4. Department of Biomedicine, Health & Life Convergencen Science, BK21 Four, College of Pharmacy, Mokpo National University, Jeonnam 58554, Republic of Korea.
5. Department of General Surgery, the Affiliated Tumor Hospital of Zhengzhou University, Zhengzhou 450008, China.

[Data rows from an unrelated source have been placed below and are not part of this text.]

(** * Expense tracker: message parser, allocation engine and balances

    A shallow embedding of [src/lib/parseMessage.ts], of the allocation code
    of the ingest and edit handlers of [src/app.ts], and of the repositories
    of [src/db-pg], followed by the properties proved about them.

    Conventions of the embedding.
    - A JavaScript string is a list of characters ([str]); the regular
      expressions of the source only tell ASCII characters apart, so a
      non-ASCII character is carried as its UTF-8 bytes and is neither a
      digit, a word character nor white space.
    - A JavaScript number is an element of a [Number] structure.  Two
      structures are given: exact rationals kept in lowest terms ([Q]), and
      IEEE-754 binary64 ([float]), which is what the interpreter runs.
    - The SQL tables are lists of rows inside a [Store]; a handler is a
      function from a store and a request to a response and a new store. *)

From Stdlib Require Import String Ascii Bool Arith ZArith QArith Qminmax Lia Lqa List
  Permutation.
From Stdlib Require Import Floats Uint63.
Import ListNotations.

Set Implicit Arguments.
Close Scope Q_scope.

(* ================================================================== *)
(** ** JavaScript strings *)

Module JsString.

Definition str := list ascii.

Definition lit (s : string) : str := list_ascii_of_string s.

Definition code (c : ascii) : nat := nat_of_ascii c.

(** [\s] on ASCII: tab, line feed, vertical tab, form feed, carriage return,
    space. *)
Definition isSpace (c : ascii) : bool :=
  let n := code c in ((9 <=? n) && (n <=? 13)) || (n =? 32).

(** [\d] and [[0-9]]. *)
Definition isDigit (c : ascii) : bool :=
  let n := code c in (48 <=? n) && (n <=? 57).

Definition isUpper (c : ascii) : bool :=
  let n := code c in (65 <=? n) && (n <=? 90).

Definition isLower (c : ascii) : bool :=
  let n := code c in (97 <=? n) && (n <=? 122).

(** [\w], the class that decides the word boundaries [\b]. *)
Definition isWordChar (c : ascii) : bool :=
  isDigit c || isUpper c || isLower c || (code c =? 95).

(** Line terminators, the characters [.] does not match. *)
Definition isLineTerminator (c : ascii) : bool :=
  (code c =? 10) || (code c =? 13).

Definition toLowerChar (c : ascii) : ascii :=
  if isUpper c then ascii_of_nat (code c + 32) else c.

Definition toLowerCase (s : str) : str := map toLowerChar s.

Definition str_eqb (a b : str) : bool :=
  if list_eq_dec ascii_dec a b then true else false.

Definition nonEmpty (s : str) : bool :=
  match s with [] => false | _ => true end.

Fixpoint trimStart (s : str) : str :=
  match s with
  | [] => []
  | c :: r => if isSpace c then trimStart r else s
  end.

- Publication Type:Journal Article
- Keywords:
Colorectal cancer;
FGFR1;
HCI-48;
Kinase activity;
PIM1;
Patient-derived xenograft model;
Small molecule compound of chalcone;
Targeted therapy
- From:
Acta Pharmaceutica Sinica B
2022;12(11):4122-4137
- CountryChina
- Language:English
-
Abstract:
Colorectal cancer (CRC) is the second most common cause of cancer-related death in the world. The pro-viral integration site for Moloney murine leukemia virus 1 (PIM1) is a proto-oncogene and belongs to the serine/threonine kinase family, which are involved in cell proliferation, migration, and apoptosis. Fibroblast growth factor receptor 1 (FGFR1) is a tyrosine kinase that has been implicated in cell proliferation, differentiation and migration. Small molecule HCI-48 is a derivative of chalcone, a class of compounds known to possess anti-tumor, anti-inflammatory and antibacterial effects. However, the underlying mechanism of chalcones against colorectal cancer remains unclear. This study reports that HCI-48 mainly targets PIM1 and FGFR1 kinases, thereby eliciting antitumor effects on colorectal cancer growth in vitro and in vivo. HCI-48 inhibited the activity of both PIM1 and FGFR1 kinases in an ATP-dependent manner, as revealed by computational docking models. Cell-based assays showed that HCI-48 inhibited cell proliferation in CRC cells (HCT-15, DLD1, HCT-116 and SW620), and induced cell cycle arrest in the G2/M phase through modulation of cyclin A2. HCI-48 also induced cellular apoptosis, as evidenced by an increase in the expression of apoptosis biomarkers such as cleaved PARP, cleaved caspase 3 and cleaved caspase 7. Moreover, HCI-48 attenuated the activation of downstream components of the PIM1 and FGFR1 signaling pathways. Using patient-derived xenograft (PDX) murine tumor models, we found that treatment with HCI-48 diminished the PDX tumor growth of implanted CRC tissue expressing high protein levels of PIM1 and FGFR1. This study suggests that the inhibitory effect of HCI-48 on colorectal tumor growth is mainly mediated through the dual-targeting of PIM1 and FGFR1 kinases. This work provides a theoretical basis for the future application of HCI-48 in the treatment of clinical CRC.